* **ABOUT THIS TASK**
The expected result is the run of lines from the one containing "intros Hp Hfl" to the end of the listing, copied exactly.

* **LISTED RECORDS**
(** From the window around the scaled boundaries to the interval around the
    double: [fu] and [fl] are the boundaries in units of [2^(sc - l - 1085)]. *)
Lemma window_between p k s sc l fu fl U L n kappa : entry_ok p k -> 0 <= fl < 2 ^ 64 -> 0 <= fu < 2 ^ 64 -> 0 <= sc -> 0 <= l <= 52 ->
  -19 <= kappa <= 19 -> 0 <= s -> 0 <= n -> s = - (sc - l - 1085 + exp p + 64) ->
  U = (fu * frac p + 2 ^ 63) / 2 ^ 64 - 1 -> L = (fl * frac p + 2 ^ 63) / 2 ^ 64 + 1 ->
  L * 10 ^ Z.max 0 (- kappa) <= n * 10 ^ Z.max 0 kappa * 2 ^ s <= U * 10 ^ Z.max 0 (- kappa) ->
  let K := kappa - k in
  fl * 10 ^ Z.max 0 (- K) * 2 ^ (sc - l + 52) < n * 10 ^ Z.max 0 K * 2 ^ 1137 < fu * 10 ^ Z.max 0 (- K) * 2 ^ (sc - l + 52).
Proof.
  intros Hp Hfl Hfu Hsc Hl Hkap Hs Hn Es EU EL Hw K. pose proof (scaled_above p k fu Hp Hfu) as Habove. pose proof (scaled_below p k fl Hp Hfl) as Hbelow.
  rewrite <- EU in Habove. rewrite <- EL in Hbelow. destruct Hp as (Hk & Hfr & Hx & _). pose proof (two_to_pos (exp p) ltac:(lia)) as HB.
  assert (0 < 10 ^ Z.max 0 (- kappa)) as Hten by (apply Z.pow_pos_nonneg; lia).
  assert (n * 10 ^ (Z.max 0 kappa + 348) * 2 ^ (s + 64 + exp p + 1300) = n * 10 ^ Z.max 0 kappa * 2 ^ s * (2 ^ 64 * two_to (exp p))) as En.
  { unfold two_to. replace (s + 64 + exp p + 1300) with (s + (64 + (exp p + 1300))) by lia. rewrite !Z.pow_add_r by lia. ring. }
  assert (forall f, f * 10 ^ (k + 348 + Z.max 0 (- kappa)) * 2 ^ 1300 = ten_to k * f * 10 ^ Z.max 0 (- kappa)) as Ef.
  { intros f. unfold ten_to. rewrite (Z.pow_add_r 10 (k + 348)) by lia. ring. }
  split.
  - apply (cmp_shift fl n (k + 348 + Z.max 0 (- kappa)) 1300 (Z.max 0 kappa + 348) (s + 64 + exp p + 1300)); [lia..|].
    rewrite En, Ef. assert (0 < 2 ^ 64 * two_to (exp p)) by lia. set (X := 2 ^ 64 * two_to (exp p)) in *.
    apply Z.lt_le_trans with (L * X * 10 ^ Z.max 0 (- kappa)); [apply Z.mul_lt_mono_pos_r; lia|].
    replace (L * X * 10 ^ Z.max 0 (- kappa)) with (L * 10 ^ Z.max 0 (- kappa) * X) by ring. apply Z.mul_le_mono_nonneg_r; lia.
  - apply (cmp_shift n fu (Z.max 0 kappa + 348) (s + 64 + exp p + 1300) (k + 348 + Z.max 0 (- kappa)) 1300); [lia..|].
    rewrite En, Ef. assert (0 < 2 ^ 64 * two_to (exp p)) by lia. set (X := 2 ^ 64 * two_to (exp p)) in *.
    apply Z.le_lt_trans with (U * X * 10 ^ Z.max 0 (- kappa)); [|apply Z.mul_lt_mono_pos_r; lia].
    replace (U * X * 10 ^ Z.max 0 (- kappa)) with (U * 10 ^ Z.max 0 (- kappa) * X) by ring. apply Z.mul_le_mono_nonneg_r; lia.
Qed.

* **ANSWER BOX**
  intros Hp Hfl Hfu Hsc Hl Hkap Hs Hn Es EU EL Hw K. pose proof (scaled_above p k fu Hp Hfu) as Habove. pose proof (scaled_below p k fl Hp Hfl) as Hbelow.
  rewrite <- EU in Habove. rewrite <- EL in Hbelow. destruct Hp as (Hk & Hfr & Hx & _). pose proof (two_to_pos (exp p) ltac:(lia)) as HB.
  assert (0 < 10 ^ Z.max 0 (- kappa)) as Hten by (apply Z.pow_pos_nonneg; lia).
  assert (n * 10 ^ (Z.max 0 kappa + 348) * 2 ^ (s + 64 + exp p + 1300) = n * 10 ^ Z.max 0 kappa * 2 ^ s * (2 ^ 64 * two_to (exp p))) as En.
  { unfold two_to. replace (s + 64 + exp p + 1300) with (s + (64 + (exp p + 1300))) by lia. rewrite !Z.pow_add_r by lia. ring. }
  assert (forall f, f * 10 ^ (k + 348 + Z.max 0 (- kappa)) * 2 ^ 1300 = ten_to k * f * 10 ^ Z.max 0 (- kappa)) as Ef.
  { intros f. unfold ten_to. rewrite (Z.pow_add_r 10 (k + 348)) by lia. ring. }
  split.
  - apply (cmp_shift fl n (k + 348 + Z.max 0 (- kappa)) 1300 (Z.max 0 kappa + 348) (s + 64 + exp p + 1300)); [lia..|].
    rewrite En, Ef. assert (0 < 2 ^ 64 * two_to (exp p)) by lia. set (X := 2 ^ 64 * two_to (exp p)) in *.
    apply Z.lt_le_trans with (L * X * 10 ^ Z.max 0 (- kappa)); [apply Z.mul_lt_mono_pos_r; lia|].
    replace (L * X * 10 ^ Z.max 0 (- kappa)) with (L * 10 ^ Z.max 0 (- kappa) * X) by ring. apply Z.mul_le_mono_nonneg_r; lia.
  - apply (cmp_shift n fu (Z.max 0 kappa + 348) (s + 64 + exp p + 1300) (k + 348 + Z.max 0 (- kappa)) 1300); [lia..|].
    rewrite En, Ef. assert (0 < 2 ^ 64 * two_to (exp p)) by lia. set (X := 2 ^ 64 * two_to (exp p)) in *.
    apply Z.le_lt_trans with (U * X * 10 ^ Z.max 0 (- kappa)); [|apply Z.mul_lt_mono_pos_r; lia].
    replace (U * X * 10 ^ Z.max 0 (- kappa)) with (U * 10 ^ Z.max 0 (- kappa) * X) by ring. apply Z.mul_le_mono_nonneg_r; lia.
Qed.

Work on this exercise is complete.